O cenário das aparições era variado, mas havia pontos onde a presença da mulher parecia mais frequente. Um dos locais que mais gerava temor e curiosidade era o entorno do Cemitério Público Municipal Campo Santo Rosilda Diniz. Relatos da época descreviam uma mulher loira e que caminhava com passos leves pelas proximidades do imóvel público, muitas vezes em horários em que as ruas já estavam desertas. A visão daquela figura alva sob a luz da lua sertaneja alimentava o imaginário popular, misturando o medo do desconhecido com a necessidade de entender quem seria aquela pessoa e qual era o seu propósito.

A ausência de respostas concretas abriu espaço para uma infinidade de teorias. Nas rodas de conversa, onde o café e o calor do final de tarde ditam o ritmo do convívio social, muitos nomes foram ventilados. Também especulou-se até mesmo uma figura de outro plano, alimentando as lendas urbanas tão ricas na região. No entanto, apesar de todas as tentativas de identificação, nenhuma família reclamou a identidade da mulher e ninguém conseguiu abordá-la para obter uma resposta clara.

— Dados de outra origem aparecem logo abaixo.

Lemma download_only_after_mail_witness :
  In (download_button "Itinerary_New_York.pdf")
     (main_run (fun _ => None) (fun _ => None) true "Paris" "New York" "a@b.c"
               (Some paris_input) true no_image) /\
  "Itinerary_New_York.pdf" = pdf_filename "New York".
Proof.
  assert (H : In (download_button "Itinerary_New_York.pdf")
                 (main_run (fun _ => None) (fun _ => None) true "Paris" "New York" "a@b.c"
                           (Some paris_input) true no_image)).
  { vm_compute. right. right. right. right. left. reflexivity. }
  split; [exact H|].
  exact (proj2 (proj2 (proj2 (proj2
           (download_only_after_mail (fun _ => None) (fun _ => None) true
              "Paris" "New York" "a@b.c" (Some paris_input) true no_image
              "Itinerary_New_York.pdf" H))))).
Defined.

(** ** Image download *)

Lemma create_stop_table_ext (destination : string)
  (f g : string -> option string) (st : list Flowable) (lines : list string) :
  (forall q, f q = g q) ->
  create_stop_table destination f st lines = create_stop_table destination g st lines.
Proof.
  intros H. rewrite !create_stop_table_eq. unfold image_cell. now rewrite H.
Qed.

Lemma run_lines_ext (destination : string) (f g : string -> option string)
  (lines : list string) :
  (forall q, f q = g q) ->
  forall s : State,
    run_lines destination f s lines = run_lines destination g s lines.
Proof.
  intros H. induction lines as [|raw rest IH]; intros s; [reflexivity|].
  rewrite !run_lines_cons, IH. f_equal.
  unfold loop_body. destruct (PyStr.is_empty (PyStr.strip raw)); [reflexivity|].
  unfold process_line.
  repeat rewrite (create_stop_table_ext destination f g _ _ H). reflexivity.
Qed.

(** X13.  When the photo search raises or returns no result for every
    query, or when every picture download raises, [fetch_image] gives no
    image for any query, and the story is the one built without images:
    all panels are kept, each with an empty image cell. *)
Theorem failed_downloads_give_text_only_story :
  forall (destination : string)
         (search : string -> Outcome (list Photo))
         (download : string -> Outcome string)
         (text_content : string),
    (forall query, search query = Raised \/ search query = Returned []) \/
    (forall img_url, download img_url = Raised) ->
    (forall query, fetch_image search download query = None) /\
    generate_pdf destination (fetch_image search download) text_content =
      generate_pdf destination no_image text_content.
Proof.
  intros destination search download text_content H.
  assert (N : forall query, fetch_image search download query = None).
  { intros query. unfold fetch_image. destruct H as [H | H].
    - destruct (H query) as [-> | ->]; reflexivity.
    - destruct (search query) as [|[|photo rest]]; try reflexivity.
      destruct (urls_small photo); [now rewrite H | reflexivity]. }
  split; [exact N|].
  unfold generate_pdf, final_state. f_equal. apply run_lines_ext. exact N.
Qed.
(** * Storybook: a shallow embedding of the story parser, the PCM decode
      helper, the asset pipeline, the viewer's navigation, playback transport
      and PDF export, and the top-level state machine.

    Source files embedded here:
    - services/geminiService.ts  ([parseStoryResponse], [generateStoryText],
      [generateIllustration], [generateNarration]);
    - services/audioUtils.ts     ([decodeBase64], [decodeAudioData] and its
      raw PCM fallback);
    - components/BookViewer.tsx  ([handleNext], [handlePrev], [stopAudio],
      [playAudio], [toggleAudio], [handleDownloadPdf]);
    - App.tsx                    ([handleGenerate], [updatePage],
      [generateAssetsInBackground], [resetApp]). *)

From Stdlib Require Import ZArith NArith QArith Qabs List String Ascii Bool Lia Sorted.
From stdpp Require Import base list.
Import ListNotations.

Passados quase vinte anos desde os primeiros avistamentos, o silêncio sobre o caso é o que mais intriga a população de Brejo dos Santos. A "Dama de Branco" não deixou rastros, documentos ou testemunhas que pudessem comprovar sua origem. O que resta hoje são as memórias daqueles que afirmam ter cruzado com o vulto e a persistência de uma história que se recusa a morrer. Sem confirmações oficiais ou desfechos lógicos, o episódio de 2008 permanece guardado no arquivo das grandes incógnitas do Sertão, provando que nem tudo o que os olhos veem a razão consegue explicar.